It’s taken a while for Labor to be dragged, very reluctantly, to the idea that the risks of doing nothing on energy company profits might outweigh the risks of taking action.
Despite a wide variety of observers (and the Greens) suggesting a windfall profits tax on energy exporters — or fixing the petroleum rent resource tax (PRRT) — is important not just fiscally but for encouraging voters to endure the pain of higher energy prices, until last week Treasurer Jim Chalmers has stoutly resisted fixing what is currently the most expensive tax rort in Australia: the failure of big gas exporters to pay sufficient, or in many cases any, tax or royalty while they make tens of billions in profits.

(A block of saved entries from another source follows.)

(** ** Ownership *)

Lemma sql_max_spec l : match sql_max l with
  | None => l = []
  | Some m => m ∈ l ∧ ∀ x, x ∈ l → x <= m
  end.
Proof using Type.
  destruct l as [|y l]; simpl; [done|].
  assert (∀ l y, (foldl Z.max y l = y ∨ foldl Z.max y l ∈ l) ∧ y <= foldl Z.max y l
                 ∧ ∀ x, x ∈ l → x <= foldl Z.max y l) as H.
  { clear. induction l as [|z l IH]; intros y; simpl.
    - split_and!; [by left|lia|by intros ? ?%not_elem_of_nil].
    - destruct (IH (Z.max y z)) as (H1 & H2 & H3). split_and!; [|lia|].
      + destruct H1 as [H1|H1]; [|right; by right].
        destruct (Z.max_spec y z) as [[_ Hm]|[_ Hm]]; rewrite Hm in H1 at 2;
          [right; rewrite H1; by left|by left].
      + intros x [->|Hx]%elem_of_cons; [lia|by apply H3]. }
  destruct (H l y) as (H1 & H2 & H3). split.
  - destruct H1 as [->|H1]; [by left|by right].
  - intros x [->|Hx]%elem_of_cons; [done|by apply H3].
Qed.

Lemma claim_epochs prior epoch :
  (0 <=? default (-1) (highest_epoch prior (gate_run g)))
    && negb (epoch_supersedes (default (-1) (highest_epoch prior (gate_run g))) epoch) = false →
  ∀ y, y ∈ gate_run g → owned_by prior y = true → rn_owner_epoch (rr_run y) < epoch.
Proof using Hg.
  intros Hc y Hy Ho. unfold highest_epoch in Hc.
  assert (rn_owner_epoch (rr_run y)
    ∈ (λ x, rn_owner_epoch (rr_run x)) <$> select_where (owned_by prior) (gate_run g)) as Hin.
  { apply (list_elem_of_fmap_2 (λ x, rn_owner_epoch (rr_run x))). by apply elem_of_select. }
  pose proof (sql_max_spec ((λ x, rn_owner_epoch (rr_run x))
    <$> select_where (owned_by prior) (gate_run g))) as Hm.
  destruct (sql_max _) as [m|]; [|rewrite Hm in Hin; by apply not_elem_of_nil in Hin].
  simpl in Hc. destruct Hm as [_ Hmax]. specialize (Hmax _ Hin).
  pose proof (rk_epoch _ (ro_rows _ (gk_runs _ Hg) y Hy)).
  unfold epoch_supersedes in Hc. destruct (Z.leb_spec 0 m); [|lia].
  destruct (Z.ltb_spec m epoch); [lia|done].
Qed.

Lemma refine_claim i now prior new epoch run_id k by_ :
  refines g (claim_ownership i now prior new epoch run_id k by_).
Proof using Hg.
  unfold refines, claim_ownership. txn. right. tables.
  pose proof (claim_epochs prior epoch Heqb) as He.
  match goal with |- gtrans _ _ (set_transfers (_ ++ [?x]) _) => apply (T_claim None g x) end; try done.
  all: apply no_key; intros x Hx; pose proof (proj1 (existsb_false _ _) H0 x Hx) as Hc;
    by apply orb_false_iff in Hc as [? ?].
Qed.

Lemma refines_ret {A} (m : M gate A) : refines g m → refines g (m ;; mret ()).
Proof using Type. intros H. unfold refines. apply wp_bind. by eapply wp_mono; [apply H|..]. Qed.

Lemma refines_checked {A B} (o : outcome A) (m : M gate B) :
  (∀ a, o = Returned a → refines g m) → refines g (lift_outcome o ;; m).
Proof using Type.
  intros H. unfold refines. apply wp_bind, wp_lift; [|by left]. intros a Ha. by eapply H.
Qed.

Lemma refines_any {A} recorded (m : M gate A) : refines g m →
  wp m g (λ _ g', g' = g ∨ gtrans recorded g g') (λ _ g', g' = g ∨ gtrans recorded g g').
Proof using Type.
  intros H. by eapply wp_mono; [exact H|..]; intros ? g' [?|?%(gtrans_any recorded)]; auto.
Qed.

Lemma gexec_refines o :
  wp (gexec o) g (λ _ g', g' = g ∨ gtrans (recorded o) g g') (λ _ g', g' = g ∨ gtrans (recorded o) g g').
Proof using Hg.
  assert (∀ {A} (valid : A → bool) what a b, construct valid what a = Returned b → valid a = true)
    as Hc by (by intros A valid what a b [_ ?]%construct_Returned).
  destruct o; lazymatch goal with
    | |- wp (gexec (GDispatch _)) _ _ _ => unfold gexec
    | _ => apply refines_any; unfold gexec; repeat (apply refines_checked; intros ? ?); try apply refines_ret
    end.
  - apply refine_open_run.
  - apply refine_open_round.
  - apply refine_freeze. by eapply Hc.
  - apply refine_transition_round. by left.
  - apply refine_transition_round. destruct verdict_yes; right; [by left|right; by left].
  - apply refine_report.
  - apply refine_transition_run.
  - apply refine_transition_run.
  - apply wp_bind, wp_lift; [|by left]. intros ? ?%Hc. apply wp_bind.
    by eapply wp_mono; [by apply refine_record_dispatch|..].
  - apply refine_ensure_dispatch. by eapply Hc.
  - apply refine_intent. by eapply Hc.
  - apply refine_result. by eapply Hc.
  - apply refine_raise.
  - apply refine_close. unfold validate_disposition in *. repeat case_match; congruence.
  - apply refine_coverage. by eapply Hc.
  - by eapply refine_ask.
  - apply refine_answer.
  - apply refine_escalate.
  - apply refine_expire.
  - unfold refines, mark_notice_sent. txn. right. by apply T_notice.
  - unfold refines, mark_notice_failed. txn. right. by apply T_notice.
  - apply refine_consume.
  - apply refine_claim.
Qed.

End Refine.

Informing Labor’s reluctance — such a contrast to its welcome, gung-ho approach to industrial relations reform — is its experience last time it brought on a windfall profits tax on the extractive sector. It’s one Chalmers saw up close and personal in then treasurer Wayne Swan’s office as the resource super profit tax (RSPT) plunged the Rudd government into a world of trouble and contributed to the removal of Rudd himself.
Things are a little different now: these are fossil fuels, not iron ore; these companies are paying tuppence in tax while consumers and other businesses pay through the nose for gas; major manufacturers are facing the real threat of closure; and Andrew Forrest is now an avowed enemy of the gas lobby. But the same malignant forces that derailed the RSPT — News Corp, The Australian Financial Review, the extractive sector and its well-funded and well-staffed lobby groups (including the federal Coalition, the biggest resources industry lobby group of all) — would assemble again, and journalists will again begin using that great cliché “a mining tax-style ad campaign”.
That Chalmers is now flagging possible changes to the patently inadequate PRRT regime isn’t thanks to the corporate media. Only smaller outlets like Crikey, Michael West Media and industry publications have been pointing out how useless the PRRT is and the bizarre fact that last week’s budget showed PRRT revenue falling despite a mammoth spike in gas export prices. Nonetheless, well done to the press gallery for finally working out that something is wrong with the way we tax fossil fuels.
Bear in mind, though, that the only reason anything is on the agenda is that Josh Frydenberg — remember him? — asked Treasury to continue work after a review of the PRRT by right-wing economist Mike Callaghan, which led to some marginal prospective changes in the rules around the treatment of capital costs by the previous government. Meaning that, as of right now, the Coalition is responsible for what minimal movement there has been to fix the PRRT.
As with the RSPT and its successor, however, the risk is that significant changes take so long that windfall profits are long in the rearview mirror by the time the changes kick in. Any change to the PRRT will likely not commence until the 2024-25 financial year at the earliest, meaning the likes of Santos, Woodside, Chevron and Shell will keep tens of billions in war profits generated since January.
And any worthwhile changes will elicit screams of sovereign risk, deterring investment and all the garbage we were served up routinely by the AFR and News Corp more than a decade ago.
And yet, try telling voters they’ll just have to cop much higher energy prices while those companies make a fortune and hand out massive rewards to their executives. And all while the climate emergency accelerates. Chalmers might want to ask Treasury to finish that review ASAP.